Think about the influence of young employees at Microsoft in the 1990s who challenged Bill Gates to pay more attention to the Internet. He listened and declared that the Internet would be at the center of everything the company did. It’s a perfect example of a bottoms-up transformation. Look for it. Encourage it right from the beginning.

In order to motivate young IT professionals and leverage their new way of thinking, how can companies make training more valuable?

Prensky: Let’s face it. There’s just nothing worse than being trapped in a room with somebody reading each bullet on somebody else’s PowerPoint slides.

If you really want to do something interesting you need to re-think what training is all about. Think about saying this: “Instead of sending you to training, we’re going to send you to ‘innovation.’ We’ll tell you what we do – that’s not the mystery. But it’s your work here in training to innovate. You get to figure out some new ways.” We need to keep it fresh. That’s what new eyes are for. That’s what young blood is supposed to do.

What is your vision for games in successful corporate training?

Prensky: Older managers will do well to let the younger generation’s play attitude enter the “real” world of business as quickly and smoothly as possible. This is an opportunity to support and fund the development of game interfaces that help the younger generation work and learn in their own cognitive style.

And actually, the appeal of game-based training is not limited to younger workers. PriceWaterhouse Coopers uses a game called “In$ider” for training auditors and accountants on derivatives, one of the most difficult topics in the capital markets industry.

What are the main fields to apply this training method?
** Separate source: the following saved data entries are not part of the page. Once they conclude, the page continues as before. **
(* ===== verification/BitRefl.v ===== *)
(** Bit fields by reflection: an integer expression made of [Z.lor], masks, shifts
    by constants and conversions is evaluated bit by bit, each bit being a list of
    bits of variables of known widths. *)
From S2P Require Import Prelude.

(** Expressions over the variables of an environment. *)
Inductive bx :=
| BV (i : nat)
| BOr (a b : bx)
| BAnd (a : bx) (m : Z)
| BShl (a : bx) (k : Z)
| BShr (a : bx) (k : Z)
| BU16 (a : bx)
| BS16 (a : bx)
| BZero.

Fixpoint bev (r : list Z) (e : bx) : Z :=
  match e with
  | BV i => nth i r 0
  | BOr a b => Z.lor (bev r a) (bev r b)
  | BAnd a m => Z.land (bev r a) m
  | BShl a k => Z.shiftl (bev r a) k
  | BShr a k => Z.shiftr (bev r a) k
  | BU16 a => u16 (bev r a)
  | BS16 a => s16 (bev r a)
  | BZero => 0
  end.

(** All bits from [bwidth] on are clear, when the shifts and masks are not negative and
    signed conversions keep the value. *)
Fixpoint bwidth (ws : list Z) (e : bx) : Z :=
  match e with
  | BV i => nth i ws 0
  | BOr a b => Z.max (bwidth ws a) (bwidth ws b)
  | BAnd a m => Z.min (bwidth ws a) (Z.succ (Z.log2 m))
  | BShl a k => bwidth ws a + k
  | BShr a k => Z.max 0 (bwidth ws a - k)
  | BU16 a => Z.min 16 (bwidth ws a)
  | BS16 a => bwidth ws a
  | BZero => 0
  end.

Fixpoint bvalid (ws : list Z) (e : bx) : bool :=
  match e with
  | BV i => true
  | BOr a b => bvalid ws a && bvalid ws b
  | BAnd a m => bvalid ws a && (0 <=? m)
  | BShl a k | BShr a k => bvalid ws a && (0 <=? k)
  | BU16 a => bvalid ws a
  | BS16 a => bvalid ws a && (bwidth ws a <=? 15)
  | BZero => true
  end.

Fixpoint bbits (ws : list Z) (e : bx) (n : Z) : list (nat * Z) :=
  match e with
  | BV i => if n <? nth i ws 0 then [(i, n)] else []
  | BOr a b => bbits ws a n ++ bbits ws b n
  | BAnd a m => if Z.testbit m n then bbits ws a n else []
  | BShl a k => if n <? k then [] else bbits ws a (n - k)
  | BShr a k => bbits ws a (n + k)
  | BU16 a => if n <? 16 then bbits ws a n else []
  | BS16 a => bbits ws a n
  | BZero => []
  end.

(** The variables have their widths. *)
Definition fits (ws r : list Z) : Prop := Forall2 (fun w x => 0 <= w /\ 0 <= x < 2 ^ w) ws r.

Lemma fits_nth ws r i : fits ws r -> 0 <= nth i ws 0 /\ 0 <= nth i r 0 < 2 ^ nth i ws 0.
Proof.
  intros H. revert i. induction H as [|w x ws r Hwx H IH]; intros [|i]; cbn [nth]; try (cbn; lia). apply IH.
Qed.

Lemma fits_cons w x ws r : 0 <= w /\ 0 <= x < 2 ^ w -> fits ws r -> fits (w :: ws) (x :: r).
Proof. intros H Hf. by constructor. Qed.

Lemma fits_nil : fits [] [].
Proof. constructor. Qed.

Lemma fits_length ws r : fits ws r -> length ws = length r.
Proof. induction 1; cbn; lia. Qed.

Lemma bit_above x w n : 0 <= x < 2 ^ w -> 0 <= w <= n -> Z.testbit x n = false.
Proof.
  intros Hx Hn. destruct (Z.eq_dec x 0) as [->|]; [apply Z.bits_0|]. apply Z.bits_above_log2; [lia|].
  apply Z.log2_lt_pow2; [lia|]. apply Z.lt_le_trans with (2 ^ w); [lia|]. apply Z.pow_le_mono_r; lia.
Qed.

Definition bval (r : list Z) (l : list (nat * Z)) : bool := existsb (fun '(i, j) => Z.testbit (nth i r 0) j) l.

Lemma bval_app r a b : bval r (a ++ b) = bval r a || bval r b.
Proof. apply existsb_app. Qed.

Lemma below_width e ws r : fits ws r -> bvalid ws e = true ->
  0 <= bwidth ws e /\ 0 <= bev r e < 2 ^ bwidth ws e.
Proof.
  intros Hf. induction e as [i|a IHa b IHb|a IHa m|a IHa k|a IHa k|a IHa|a IHa|]; cbn [bvalid bwidth bev]; intros Hv.
  - by apply fits_nth.
  - apply andb_prop in Hv as [Ha Hb]. specialize (IHa Ha). specialize (IHb Hb). split; [lia|].
    split; [apply Z.lor_nonneg; lia|].
    assert (H : forall n, Z.max (bwidth ws a) (bwidth ws b) <= n -> Z.testbit (Z.lor (bev r a) (bev r b)) n = false).
    { intros n Hn. rewrite Z.lor_spec, (bit_above (bev r a) (bwidth ws a)), (bit_above (bev r b) (bwidth ws b)) by lia. done. }
    destruct (Z.lt_ge_cases (Z.lor (bev r a) (bev r b)) (2 ^ Z.max (bwidth ws a) (bwidth ws b))) as [|Hge]; [done|].
    exfalso. assert (Hl := Z.log2_le_pow2 (Z.lor (bev r a) (bev r b)) (Z.max (bwidth ws a) (bwidth ws b))).
    assert (0 < Z.lor (bev r a) (bev r b)) by (assert (0 < 2 ^ Z.max (bwidth ws a) (bwidth ws b)) by (apply Z.pow_pos_nonneg; lia); lia).
    specialize (H (Z.log2 (Z.lor (bev r a) (bev r b)))). rewrite Z.bit_log2 in H by lia. discriminate H. apply Hl; lia.
  - apply andb_prop in Hv as [Ha Hm]. specialize (IHa Ha). apply Z.leb_le in Hm. pose proof (Z.log2_nonneg m). split; [lia|].
    assert (H1 : 0 <= Z.land (bev r a) m) by (apply Z.land_nonneg; lia). split; [done|].
    destruct (Z.min_spec (bwidth ws a) (Z.succ (Z.log2 m))) as [[_ ->]|[_ ->]].
    + apply Z.le_lt_trans with (bev r a); [|lia]. apply Z.ldiff_le; [lia|]. apply Z.bits_inj'. intros n _.
      rewrite Z.ldiff_spec, Z.land_spec, Z.bits_0. by destruct (Z.testbit (bev r a) n), (Z.testbit m n).
    + apply Z.le_lt_trans with m.
      * apply Z.ldiff_le; [lia|]. apply Z.bits_inj'. intros n _.
        rewrite Z.ldiff_spec, Z.land_spec, Z.bits_0. by destruct (Z.testbit (bev r a) n), (Z.testbit m n).
      * destruct (Z.eq_dec m 0) as [->|]; [done|]. apply Z.log2_spec. lia.
  - apply andb_prop in Hv as [Ha Hk]. specialize (IHa Ha). apply Z.leb_le in Hk. split; [lia|].
    rewrite Z.shiftl_mul_pow2, Z.pow_add_r by lia. assert (0 < 2 ^ k) by (apply Z.pow_pos_nonneg; lia). nia.
  - apply andb_prop in Hv as [Ha Hk]. specialize (IHa Ha). apply Z.leb_le in Hk. split; [lia|].
    rewrite Z.shiftr_div_pow2 by lia. assert (0 < 2 ^ k) by (apply Z.pow_pos_nonneg; lia). split; [apply Z.div_pos; lia|].
    apply Z.div_lt_upper_bound; [done|]. apply Z.lt_le_trans with (2 ^ bwidth ws a); [lia|].
    rewrite <-Z.pow_add_r by lia. apply Z.pow_le_mono_r; lia.
  - specialize (IHa Hv). split; [lia|]. unfold u16. change 65536 with (2 ^ 16).
    destruct (Z.min_spec 16 (bwidth ws a)) as [[_ ->]|[Hle ->]]; [apply Z.mod_pos_bound; lia|].
    assert (2 ^ bwidth ws a <= 2 ^ 16) by (apply Z.pow_le_mono_r; lia). rewrite Z.mod_small; lia.
  - apply andb_prop in Hv as [Ha Hk]. specialize (IHa Ha). apply Z.leb_le in Hk. split; [lia|].
    assert (2 ^ bwidth ws a <= 2 ^ 15) by (apply Z.pow_le_mono_r; lia). rewrite s16_id; [lia|]. unfold in_s16. lia.
  - cbn. lia.
Qed.

Lemma testbit_u16 x n : 0 <= n -> Z.testbit (u16 x) n = (n <? 16) && Z.testbit x n.
Proof.
  intros Hn. unfold u16. change 65536 with (2 ^ 16). destruct (Z.ltb_spec n 16).
  - by rewrite Z.mod_pow2_bits_low by lia.
  - by rewrite Z.mod_pow2_bits_high by lia.
Qed.

Lemma bbits_spec e ws r : fits ws r -> bvalid ws e = true -> forall n, 0 <= n ->
  Z.testbit (bev r e) n = bval r (bbits ws e n).
Proof.
  intros Hf. induction e as [i|a IHa b IHb|a IHa m|a IHa k|a IHa k|a IHa|a IHa|]; cbn [bvalid bbits bev]; intros Hv n Hn.
  - destruct (fits_nth ws r i Hf). destruct (Z.ltb_spec n (nth i ws 0)); cbn; [by rewrite orb_false_r|].
    by apply (bit_above _ (nth i ws 0)).
  - apply andb_prop in Hv as [Ha Hb]. by rewrite Z.lor_spec, bval_app, IHa, IHb.
  - apply andb_prop in Hv as [Ha _]. rewrite Z.land_spec, IHa by done.
    destruct (Z.testbit m n); [by rewrite andb_true_r|by rewrite andb_false_r].
  - apply andb_prop in Hv as [Ha Hk]. apply Z.leb_le in Hk. rewrite Z.shiftl_spec by lia.
    destruct (Z.ltb_spec n k); [by rewrite Z.testbit_neg_r by lia|]. apply IHa; [done|lia].
  - apply andb_prop in Hv as [Ha Hk]. apply Z.leb_le in Hk. rewrite Z.shiftr_spec by lia. apply IHa; [done|lia].
  - rewrite testbit_u16 by done. destruct (Z.ltb_spec n 16); [|done]. cbn [andb]. by apply IHa.
  - apply andb_prop in Hv as [Ha Hk]. apply Z.leb_le in Hk. destruct (below_width a ws r Hf Ha).
    assert (2 ^ bwidth ws a <= 2 ^ 15) by (apply Z.pow_le_mono_r; lia). rewrite s16_id by (unfold in_s16; lia). by apply IHa.
  - by rewrite Z.bits_0.
Qed.

(** Whether [e] is variable [i] under the mask [m]. *)
Definition bfield (ws : list Z) (e : bx) (i : nat) (m : Z) : bool :=
  bvalid ws e && (0 <=? m) &&
  forallb (fun n => bool_decide (bbits ws e (Z.of_nat n) = if Z.testbit m (Z.of_nat n) then [(i, Z.of_nat n)] else []))
    (seq 0 (Z.to_nat (Z.max (bwidth ws e) (Z.succ (Z.log2 m))))).

Lemma bfield_spec ws r e i m : fits ws r -> bfield ws e i m = true -> bev r e = Z.land (nth i r 0) m.
Proof.
  intros Hf H. unfold bfield in H. apply andb_prop in H as [H Hb]. apply andb_prop in H as [Hv Hm]. apply Z.leb_le in Hm.
  rewrite forallb_forall in Hb. apply Z.bits_inj'. intros n Hn. rewrite Z.land_spec.
  destruct (Z.lt_ge_cases n (Z.max (bwidth ws e) (Z.succ (Z.log2 m)))) as [Hlt|Hge].
  - specialize (Hb (Z.to_nat n) ltac:(apply in_seq; lia)). rewrite Z2Nat.id in Hb by lia. apply bool_decide_eq_true in Hb.
    rewrite (bbits_spec e ws r Hf Hv n Hn), Hb. destruct (Z.testbit m n); cbn; [by rewrite orb_false_r, andb_true_r|by rewrite andb_false_r].
  - destruct (below_width e ws r Hf Hv) as [Hw He]. rewrite (bit_above _ _ n He) by lia.
    assert (Z.testbit m n = false) as ->; [|by rewrite andb_false_r].
    destruct (Z.eq_dec m 0) as [->|]; [apply Z.bits_0|]. apply Z.bits_above_log2; lia.
Qed.

Lemma land_width x w : 0 <= w -> 0 <= x < 2 ^ w -> Z.land x (Z.ones w) = x.
Proof. intros Hw Hx. rewrite Z.land_ones by done. apply Z.mod_small. lia. Qed.

(** ** Reification *)

Ltac bit_index x r :=
  lazymatch r with
  | x :: _ => constr:(O)
  | _ :: ?r' => let i := bit_index x r' in constr:(S i)
  end.

Ltac bit_reify r e :=
  lazymatch e with
  | Z.lor ?a ?b => let a' := bit_reify r a in let b' := bit_reify r b in constr:(BOr a' b')
  | Z.land ?a ?m => let a' := bit_reify r a in constr:(BAnd a' m)
  | Z.shiftl ?a ?k => let a' := bit_reify r a in constr:(BShl a' k)
  | Z.shiftr ?a ?k => let a' := bit_reify r a in constr:(BShr a' k)
  | u16 ?a => let a' := bit_reify r a in constr:(BU16 a')
  | s16 ?a => let a' := bit_reify r a in constr:(BS16 a')
  | 0 => constr:(BZero)
  | ?x => let i := bit_index x r in constr:(BV i)
  end.

Lemma cons_eq {A} (x y : A) l k : x = y -> l = k -> x :: l = y :: k.
Proof. by intros -> ->. Qed.

Lemma bvar_spec ws r e i : fits ws r -> bfield ws e i (Z.ones (nth i ws 0)) = true -> bev r e = nth i r 0.
Proof.
  intros Hf H. rewrite (bfield_spec ws r e i _ Hf H). destruct (fits_nth ws r i Hf). by apply land_width.
Qed.

(** Solves [e = x] or [e = Z.land x m] when [fits ws r] is the hypothesis [Hf]. *)
Ltac bit_field Hf :=
  lazymatch type of Hf with
  | fits ?ws ?r =>
      lazymatch goal with
      | |- ?e = Z.land ?x ?m =>
          let e' := bit_reify r e in let i := bit_index x r in
          let H := fresh in
          assert (H := bfield_spec ws r e' i m Hf ltac:(vm_compute; reflexivity)); cbv [bev nth] in H; exact H
      | |- ?e = ?x =>
          let e' := bit_reify r e in let i := bit_index x r in
          let H := fresh in
          assert (H := bvar_spec ws r e' i Hf ltac:(vm_compute; reflexivity)); cbv [bev nth] in H; exact H
      end
  end.

Lemma brange_spec ws r e w : fits ws r -> bvalid ws e && (bwidth ws e <=? w) = true -> 0 <= w /\ 0 <= bev r e < 2 ^ w.
Proof.
  intros Hf H. apply andb_prop in H as [Hv Hw]. apply Z.leb_le in Hw. destruct (below_width e ws r Hf Hv).
  assert (2 ^ bwidth ws e <= 2 ^ w) by (apply Z.pow_le_mono_r; lia). lia.
Qed.

(** Solve [0 <= w /\ 0 <= e < 2 ^ w], and the same for lists. *)
Ltac bit_range Hf :=
  lazymatch type of Hf with
  | fits ?ws ?r =>
      lazymatch goal with
      | |- _ /\ 0 <= ?e < 2 ^ ?w =>
          let e' := bit_reify r e in
          let H := fresh in
          assert (H := brange_spec ws r e' w Hf ltac:(vm_compute; reflexivity)); cbv [bev nth] in H; exact H
      end
  end.

Ltac bit_ranges Hf := repeat (apply fits_cons; [bit_range Hf|]); exact fits_nil.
Prensky: Digital game-based learning is enormously versatile. It’s adaptable to almost any subject, information, or skill to be learned. For instance, First Union Bank, now a part of Wachovia, saw the value in using a game called “Situational Leadership” in conjunction with classroom learning at its Leadership College. Nortel Networks uses a game to communicate strategy. Cummins used a game called “Cummins Secret Agent” to train sales people for a new product launch.

Games can be used for certification and continuing education. The California Bar Association used a game called “Objection!” for its Mandatory Continuing Legal Education Program. The game subsequently became accredited in nineteen states.
Polaroid found a way to use a game for Total Quality Management and called it “The TQM Challenge.” IBM uses digital game-based learning for project management. And because technical skills often lend themselves to technical solutions, digital game-based learning may provide the needed solution. One example is “Monster Command” and “Key Commando” developed to teach the use of keyboard shortcut commands instead of a mouse for many frequently used functions in the newspaper design industry.

What’s the key difference between games and other digital learning tools?

Prensky: Be aware that this isn’t about turning old style “tell-test” and “sage on the stage” trainings into e-courses, a deadly dull approach that rarely engages learners. Amy George at PepsiCo was very clear about this when she told me, “Putting up a bunch of information on a Web site was just as boring as being handed a binder…so we decided to incorporate a game.”

Business learners have changed as their technology has changed. I believe that digital game-based learning works because it plays on this generation’s identification of learning with “fun” rather than with “suffering.”